Please take the records that follow and repeat exactly the lines starting with the line with "(** A node as [addNode] makes it. *)" and going on through the line with "b' ns' it l".

-*-*-

Lemma with_next_idle p nd : node_idle nd → node_idle (with_next p nd).
Proof. by intros []. Qed.

(** Everything of [b'] that the invariant reads, after [cs] was linked at the end. *)
Record appended (b b' : Buffer) ns cs (h' : gmap loc node) (it : nat) l nd (wi' : nat) : Prop := {
  ap_heap : heap b' = <[l := with_next (addr cs 0) nd]> h';
  ap_head : head b' = head b;
  ap_tail : tail b' = addr cs (length cs - 1);
  ap_rnode : rnode b' = rnode b;
  ap_wnode : wnode b' = addr (<[it := (l, with_next (addr cs 0) nd)]> ns ++ cs) wi';
  ap_nbs : nodeBlockSize b' = nodeBlockSize b;
  ap_cfg : cfg b' = cfg b;
  ap_mc : mcache_ok (mc b');
  ap_nextloc : (nextloc b ≤ nextloc b')%positive;
  ap_fresh l' : l' ∈ cs.*1 → (l' < nextloc b')%positive
}.

Lemma rep_append b b' ns ri wi h' cs it l nd wi' :
  repx b ns ri wi → frag (heap b) h' cs → all_ok cs → (0 < length cs)%nat →
  ns !! it = Some (l, nd) → S it = length ns →
  (wi ≤ wi')%nat → (wi' < length ns + length cs)%nat →
  zlen (content ns) + zlen (content cs) < 2 ^ 32 →
  appended b b' ns cs h' it l nd wi' →
  let ns' := <[it := (l, with_next (addr cs 0) nd)]> ns ++ cs in
  Forall (λ x, node_idle x.2) (drop (S wi') ns') →
  repx b' ns' ri wi' ∧ content ns' = content ns ++ content cs ∧ blocks ns' = blocks ns ++ blocks cs.
Proof.
  intros H Hf Hoc Hcs Hi Hit Hwi Hwi' Hbd [Eh Ehd Et Ern Ewn En Ec Em Enl Efr] ns' Hid.
  set (nd' := with_next (addr cs 0) nd) in *.
  assert (content ns' = content ns ++ content cs) as Hc.
  { unfold ns'. rewrite content_app, (content_insert _ _ _ _ _ Hi).
    by rewrite (content_middle _ _ _ _ Hi) at 1. }
  assert (blocks ns' = blocks ns ++ blocks cs) as Hb.
  { unfold ns'. rewrite blocks_app, (blocks_insert _ _ _ _ _ Hi).
    by rewrite (blocks_middle ns _ _ _ Hi). }
  split; [|done].
  assert (length (<[it:=(l, nd')]> ns) = length ns) as Hlen by apply length_insert.
  destruct H as [Hs Ho Hh Ht Hrn Hwn Hri Hwl Hrd _ _ _ Hnbs Hcfg _ Hfr]. simpl in *.
  split; simpl; rewrite ?Eh, ?Ehd, ?Et, ?Ern, ?Ewn, ?En, ?Ec; try done.
  - by eapply shape_join.
  - apply Forall_app_2; [|done]. apply all_ok_insert; [done|].
    apply with_next_ok. exact (all_ok_lookup _ _ _ _ Ho Hi).
  - rewrite Hh. unfold ns'. rewrite addr_app_l by lia. by rewrite (addr_insert _ _ _ _ _ _ Hi).
  - unfold ns'. rewrite length_app, Hlen.
    replace (length ns + length cs - 1)%nat with (length (<[it:=(l, nd')]> ns) + (length cs - 1))%nat by lia.
    by rewrite addr_app_r.
  - rewrite Hrn. unfold ns'. rewrite addr_app_l by lia. by rewrite (addr_insert _ _ _ _ _ _ Hi).
  - lia.
  - unfold ns'. rewrite length_app, Hlen. lia.
  - unfold ns'. rewrite take_app_le by lia. by rewrite take_insert_ge by lia.
  - rewrite Hc, zlen_app. lia.
  - intros l' [nd0 Hl']. destruct (decide (l' ∈ cs.*1)) as [|Hni]; [by apply Efr|].
    assert (is_Some (heap b !! l')) as Hold.
    { apply lookup_insert_Some in Hl' as [[<- _]|[_ Hl']].
      - exists nd. by apply (shape_lookup _ _ _ _ _ Hs Hi).
      - rewrite (fr_old _ _ _ Hf) in Hl' by done. by exists nd0. }
    apply Hfr in Hold. lia.
Qed.

(** ** addNode *)

(** A node as [addNode] makes it. *)
Record fresh_node (sz : Z) nd : Prop := {
  fn_ok : node_ok nd;
  fn_idle : node_idle nd;
  fn_cap : node_cap nd = sz;
  fn_next : n_next nd = None
}.

Lemma allocNodeBlock_ok sz b :
  mcache_ok (mc b) → 0 < sz < 2 ^ 32 →
  ∃ nd m', fresh_node sz nd ∧ mcache_ok m' ∧
    allocNodeBlock sz b = Ret (Some (nextloc b),
      set_mc m' (set_nextloc (Pos.succ (nextloc b))
        (set_heap (<[nextloc b := nd]> (heap b)) b))).
Proof.
  intros Hm Hsz. destruct (Malloc_ok sz (mc b) Hm ltac:(lia)) as (s & m' & Hr & Hm' & Hl & Hok & Hlt & Hc).
  exists (with_recycle true (with_block (Some s) zero_node)), m'. split; [|split; [done|]].
  - unfold slice_ok in Hok. split; [split|split|..]; simpl; unfold node_cap; simpl; try done; try lia.
    + intros s' ?. by simplify_eq.
    + intros _. exists s. split; [done|]. lia.
  - unfold allocNodeBlock. mpure. erewrite bind_Ret by (simpl; by rewrite lookup_insert_eq).
    erewrite bind_Ret; cycle 1.
    { apply zoom_Ret. unfold node_allocBlockN.
      change (mc _) with (mc b). rewrite Hr. reflexivity. }
    mpure. unfold mret, M_ret. simpl. unfold set_heap, set_nextloc, set_mc. simpl.
    by rewrite insert_insert_eq.
Qed.

(** The nodes after the write node, when one more is added. *)
Lemma idle_append ns it l nd wi x :
  ns !! it = Some (l, nd) → S it = length ns → (wi < length ns)%nat →
  Forall (λ x, node_idle x.2) (drop (S wi) ns) → node_idle x.2 →
  ∀ p, Forall (λ x, node_idle x.2) (drop (S wi) (<[it := (l, with_next p nd)]> ns ++ [x])).
Proof.
  intros Hi Hit Hwi Hid Hx p. rewrite drop_app_le by (rewrite length_insert; lia).
  apply Forall_app_2; [|by constructor].
  destruct (decide (it = wi)) as [->|].
  - rewrite drop_ge; [by constructor|]. rewrite length_insert. lia.
  - rewrite drop_insert_ge by lia. apply Forall_insert; [done|]. apply with_next_idle.
    apply (Forall_lookup_1 _ _ (it - S wi) (l, nd) Hid).
    rewrite lookup_drop. by replace (S wi + (it - S wi))%nat with it by lia.
Qed.

Lemma addNode_ok b ns ri wi :
  repx b ns ri wi →
  ∃ b' ns' it l nd l' nd',
    addNode b = Ret ((), b') ∧ repx b' ns' ri wi ∧ content ns' = content ns ∧
    blocks ns' = blocks ns ∧
    ns !! it = Some (l, nd) ∧ S it = length ns ∧
    ns' = <[it := (l, with_next (Some l') nd)]> ns ++ [(l', nd')] ∧
    fresh_node (nodeBlockSize b) nd' ∧ rlen b' = u32 (rlen b) ∧ cfg b' = cfg b ∧
    nodeBlockSize b' = nodeBlockSize b ∧ wnode b' = wnode b.
Proof.
  intros H. unfold addNode. mpure. destruct (rp_nbs _ _ _ _ H) as [Hn0 Hn1].
  destruct (allocNodeBlock_ok (nodeBlockSize b) b) as (nd' & m' & Hfn & Hm' & Hal);
    [apply (rp_mc _ _ _ _ H)|simpl in *; lia|].
  mrun Hal. mpure. pose proof (rp_tail _ _ _ _ H) as Ht. simpl in Ht. simpl.
  pose proof (rp_wi _ _ _ _ H) as Hwl.
  destruct (node_at ns (length ns - 1) ltac:(lia)) as (l & nd & Hi).
  assert (S (length ns - 1) = length ns) as Hit by lia.
  set (it := (length ns - 1)%nat) in *. rewrite Ht, (addr_Some _ _ _ _ Hi).
  pose proof (rp_shape _ _ _ _ H) as Hs. simpl in Hs.
  pose proof (shape_lookup _ _ _ _ _ Hs Hi) as Hl.
  assert (heap b !! nextloc b = None) as Hnew.
  { destruct (heap b !! nextloc b) eqn:E; [|done].
    assert (nextloc b < nextloc b)%positive by (apply (rp_fresh _ _ _ _ H); simpl; by eexists). lia. }
  assert (nextloc b ≠ l) as Hne by (intros E; rewrite E in Hnew; congruence).
  erewrite bind_Ret by (simpl; by rewrite lookup_insert_ne, Hl).
  mpure. mpure. simpl.
  erewrite bind_Ret by (simpl; by rewrite lookup_insert_ne, lookup_insert_eq by done).
  mpure. destruct Hfn as [Hok Hidl Hcap Hnx].
  assert (node_len nd' = 0) as Hz by (by apply node_idle_len).
  eexists _, _, it, l, nd, (nextloc b), nd'. split; [done|].
  destruct (rep_append b
    (set_rlen (u32 (rlen b + u32 (node_len nd'))) (set_wlen (u32 (wlen b + u32 (node_rest nd')))
      (set_tail (Some (nextloc b))
        (set_heap (<[l := with_next (Some (nextloc b)) nd]> (<[nextloc b := nd']> (heap b)))
          (set_mc m' (set_nextloc (Pos.succ (nextloc b))
            (set_heap (<[nextloc b := nd']> (heap b)) b)))))))
    ns ri wi (<[nextloc b := nd']> (heap b)) [(nextloc b, nd')] it l nd wi)
    as (Hrep & Hc & Hb); try done; try lia.
  - by apply frag_single.
  - by apply Forall_singleton.
  - simpl. lia.
  - simpl. rewrite node_idle_bytes by done. pose proof (rp_bound _ _ _ _ H). unfold zlen at 2. simpl. lia.
  - split; try done; simpl.
    + rewrite addr_app_l by (rewrite length_insert; lia). rewrite (addr_insert _ _ _ _ _ _ Hi).
      apply (rp_wnode _ _ _ _ H).
    + lia.
    + intros l' ->%list_elem_of_singleton. lia.
  - by apply idle_append; [| | |apply (rp_idle _ _ _ _ H)|].
  - change (addr [(nextloc b, nd')] 0) with (Some (nextloc b)) in *.
    split; [exact Hrep|]. split; [rewrite Hc; simpl; by rewrite node_idle_bytes, !app_nil_r by done|].
    split; [rewrite Hb; simpl; rewrite decide_True by done; by rewrite app_nil_r|].
    split; [done|]. split; [done|]. split; [done|]. split; [done|].
    simpl. by rewrite Hz, Z.add_0_r.
Qed.

(** ** Linking a slice into an unused node *)

(** What a slice adds to the packets of a buffer. *)
Definition slice_blocks (s : slice) : list (list byte) :=
  if decide (s_len s = 0) then [] else [s_bytes s].

Definition data_of (bs : list slice) : list byte := concat (map s_bytes bs).
Definition blocks_of (bs : list slice) : list (list byte) := concat (map slice_blocks bs).

(** Slices the kernel of the program can be given: lengths fit [uint32]. *)
Definition slices_ok (bs : list slice) : Prop :=
  Forall (λ s, slice_ok s ∧ s_len s < 2 ^ 32) bs.

Lemma zlen_data_of bs : slices_ok bs → zlen (data_of bs) = byteSlicesLen bs.
Proof.
  unfold data_of, byteSlicesLen. induction 1 as [|s bs [Hs _] _ IH]; [done|]. simpl.
  rewrite zlen_app, IH, zlen_s_bytes by done. done.
Qed.

Lemma byteSlicesLen_nonneg bs : slices_ok bs → 0 ≤ byteSlicesLen bs.
Proof. intros H. rewrite <-zlen_data_of by done. apply zlen_nonneg. Qed.
#[export] Hint Resolve byteSlicesLen_nonneg : tnet.

Lemma node_setBlock_ok s nd m :
  node_ok nd → n_w nd = 0 → slice_ok s → s_len s < 2 ^ 32 → mcache_ok m →
  let '(nd', m') := node_setBlock s nd m in
  node_ok nd' ∧ mcache_ok m' ∧ n_next nd' = n_next nd ∧ n_r nd' = 0 ∧
  node_bytes nd' = s_bytes s ∧ node_len nd' = s_len s.
Proof.
  intros Hn Hw Hs Hl Hm. unfold node_setBlock. unfold slice_ok in Hs.
  assert (n_r nd = 0) as Hr by (destruct Hn; lia).
  assert (mcache_ok match n_recycle nd with
                    | true => match n_block nd with Some old => Free old m | None => m end
                    | false => m end) as Hm'.
  { destruct (n_recycle nd) eqn:E; [|done]. destruct (nok_recycle _ Hn E) as (o & -> & ?).
    apply Free_ok; [done|lia|lia]. }
  rewrite u32_small by lia. split; [|split; [|split; [|split; [|split]]]]; try done.
  - split; simpl; unfold node_cap; simpl; try lia. intros s' ?. by simplify_eq.
  - unfold node_bytes. simpl. rewrite Hr. unfold zsub, s_bytes. by rewrite Z.sub_0_r, zdrop_0.
  - unfold node_len. simpl. rewrite Hr, Z.sub_0_r. apply u32_small. lia.
Qed.

Lemma link_step b ns ri wi j l nd s nd' m' :
  repx b ns ri wi → j = wi ∨ j = S wi → ns !! j = Some (l, nd) → n_w nd = 0 →
  slice_ok s → s_len s < 2 ^ 32 → zlen (content ns) + s_len s < 2 ^ 32 →
  node_setBlock s nd (mc b) = (nd', m') →
  let b' := set_wnode (addr ns j) (set_heap (<[l := nd']> (heap b)) (set_mc m' b)) in
  let ns' := <[j := (l, nd')]> ns in
  repx b' ns' ri j ∧ content ns' = content ns ++ s_bytes s ∧
  blocks ns' = blocks ns ++ slice_blocks s.
Proof.
  intros H Hj Hi Hw Hs Hl Hbd Hsb b' ns'.
  pose proof (rp_ok _ _ _ _ H) as Ho. pose proof (all_ok_lookup _ _ _ _ Ho Hi) as Hn.
  pose proof (node_setBlock_ok s nd (mc b) Hn Hw Hs Hl (rp_mc _ _ _ _ H)) as Hset.
  rewrite Hsb in Hset. destruct Hset as (Hn' & Hm' & Hnx & Hr' & Hby & Hln).
  assert (node_len nd = 0) as Hz.
  { rewrite node_len_spec by done. destruct Hn. lia. }
  pose proof (rp_idle _ _ _ _ H) as Hid.
  assert (Forall (λ x, node_idle x.2) (drop (S j) ns)) as Hid'.
  { destruct Hj as [->| ->]; [done|]. replace (S (S wi)) with (S wi + 1)%nat by lia.
    rewrite <-drop_drop. by apply Forall_drop. }
  assert (content ns' = content ns ++ s_bytes s) as Hc.
  { unfold ns'. rewrite (content_insert _ _ _ _ _ Hi), (content_middle ns _ _ _ Hi).
    rewrite (content_idle _ Hid'), (node_bytes_nil nd), Hby by done. simpl. by rewrite !app_nil_r. }
  split; [|split; [done|]].
  - destruct H as [Hsh _ Hh Ht Hrn Hwn Hri Hwl Hrd _ _ _ Hnbs Hcfg _ Hfr]. simpl in *.
    assert (length ns' = length ns) as Hlen by apply length_insert.
    split; simpl; rewrite ?Hlen; unfold ns'; rewrite ?(addr_insert _ _ _ _ _ _ Hi); try done.
    + by eapply shape_insert.
    + by apply all_ok_insert.
    + lia.
    + by eapply lookup_lt_Some.
    + rewrite take_insert_ge by lia. done.
    + by rewrite drop_insert_lt by lia.
    + fold ns'. rewrite Hc, zlen_app, zlen_s_bytes by done. lia.
    + intros l' [nd0 Hl']. apply Hfr. apply lookup_insert_Some in Hl' as [[<- _]|[_ ?]]; [|by exists nd0].
      exists nd. exact (shape_lookup _ _ _ _ _ Hsh Hi).
  - unfold ns', slice_blocks.
    rewrite (blocks_insert _ _ _ _ _ Hi), (blocks_middle ns _ _ _ Hi).
    rewrite (blocks_idle _ Hid'), Hln, Hby, (decide_True (P := node_len nd = 0)) by done.
    simpl. by rewrite !app_nil_r.
Qed.

(** What linking the slices [bs] does to the chain. *)
Record linked_to (ns ns' : nodes) (bs : list slice) : Prop := {
  lt_content : content ns' = content ns ++ data_of bs;
  lt_blocks : blocks ns' = blocks ns ++ blocks_of bs
}.

Lemma linked_to_nil ns : linked_to ns ns [].
Proof. split; by rewrite app_nil_r. Qed.

Lemma linked_to_trans ns ns1 ns2 bs1 bs2 :
  linked_to ns ns1 bs1 → linked_to ns1 ns2 bs2 → linked_to ns ns2 (bs1 ++ bs2).
Proof.
  intros [Hc Hb] [Hc' Hb']. split.
  - rewrite Hc', Hc. unfold data_of. by rewrite map_app, concat_app, app_assoc.
  - rewrite Hb', Hb. unfold blocks_of. by rewrite map_app, concat_app, app_assoc.
Qed.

-*-*-

*Expected output:*
(** A node as [addNode] makes it. *)
Record fresh_node (sz : Z) nd : Prop := {
  fn_ok : node_ok nd;
  fn_idle : node_idle nd;
  fn_cap : node_cap nd = sz;
  fn_next : n_next nd = None
}.

Lemma allocNodeBlock_ok sz b :
  mcache_ok (mc b) → 0 < sz < 2 ^ 32 →
  ∃ nd m', fresh_node sz nd ∧ mcache_ok m' ∧
    allocNodeBlock sz b = Ret (Some (nextloc b),
      set_mc m' (set_nextloc (Pos.succ (nextloc b))
        (set_heap (<[nextloc b := nd]> (heap b)) b))).
Proof.
  intros Hm Hsz. destruct (Malloc_ok sz (mc b) Hm ltac:(lia)) as (s & m' & Hr & Hm' & Hl & Hok & Hlt & Hc).
  exists (with_recycle true (with_block (Some s) zero_node)), m'. split; [|split; [done|]].
  - unfold slice_ok in Hok. split; [split|split|..]; simpl; unfold node_cap; simpl; try done; try lia.
    + intros s' ?. by simplify_eq.
    + intros _. exists s. split; [done|]. lia.
  - unfold allocNodeBlock. mpure. erewrite bind_Ret by (simpl; by rewrite lookup_insert_eq).
    erewrite bind_Ret; cycle 1.
    { apply zoom_Ret. unfold node_allocBlockN.
      change (mc _) with (mc b). rewrite Hr. reflexivity. }
    mpure. unfold mret, M_ret. simpl. unfold set_heap, set_nextloc, set_mc. simpl.
    by rewrite insert_insert_eq.
Qed.

(** The nodes after the write node, when one more is added. *)
Lemma idle_append ns it l nd wi x :
  ns !! it = Some (l, nd) → S it = length ns → (wi < length ns)%nat →
  Forall (λ x, node_idle x.2) (drop (S wi) ns) → node_idle x.2 →
  ∀ p, Forall (λ x, node_idle x.2) (drop (S wi) (<[it := (l, with_next p nd)]> ns ++ [x])).
Proof.
  intros Hi Hit Hwi Hid Hx p. rewrite drop_app_le by (rewrite length_insert; lia).
  apply Forall_app_2; [|by constructor].
  destruct (decide (it = wi)) as [->|].
  - rewrite drop_ge; [by constructor|]. rewrite length_insert. lia.
  - rewrite drop_insert_ge by lia. apply Forall_insert; [done|]. apply with_next_idle.
    apply (Forall_lookup_1 _ _ (it - S wi) (l, nd) Hid).
    rewrite lookup_drop. by replace (S wi + (it - S wi))%nat with it by lia.
Qed.

Lemma addNode_ok b ns ri wi :
  repx b ns ri wi →
  ∃ b' ns' it l nd l' nd',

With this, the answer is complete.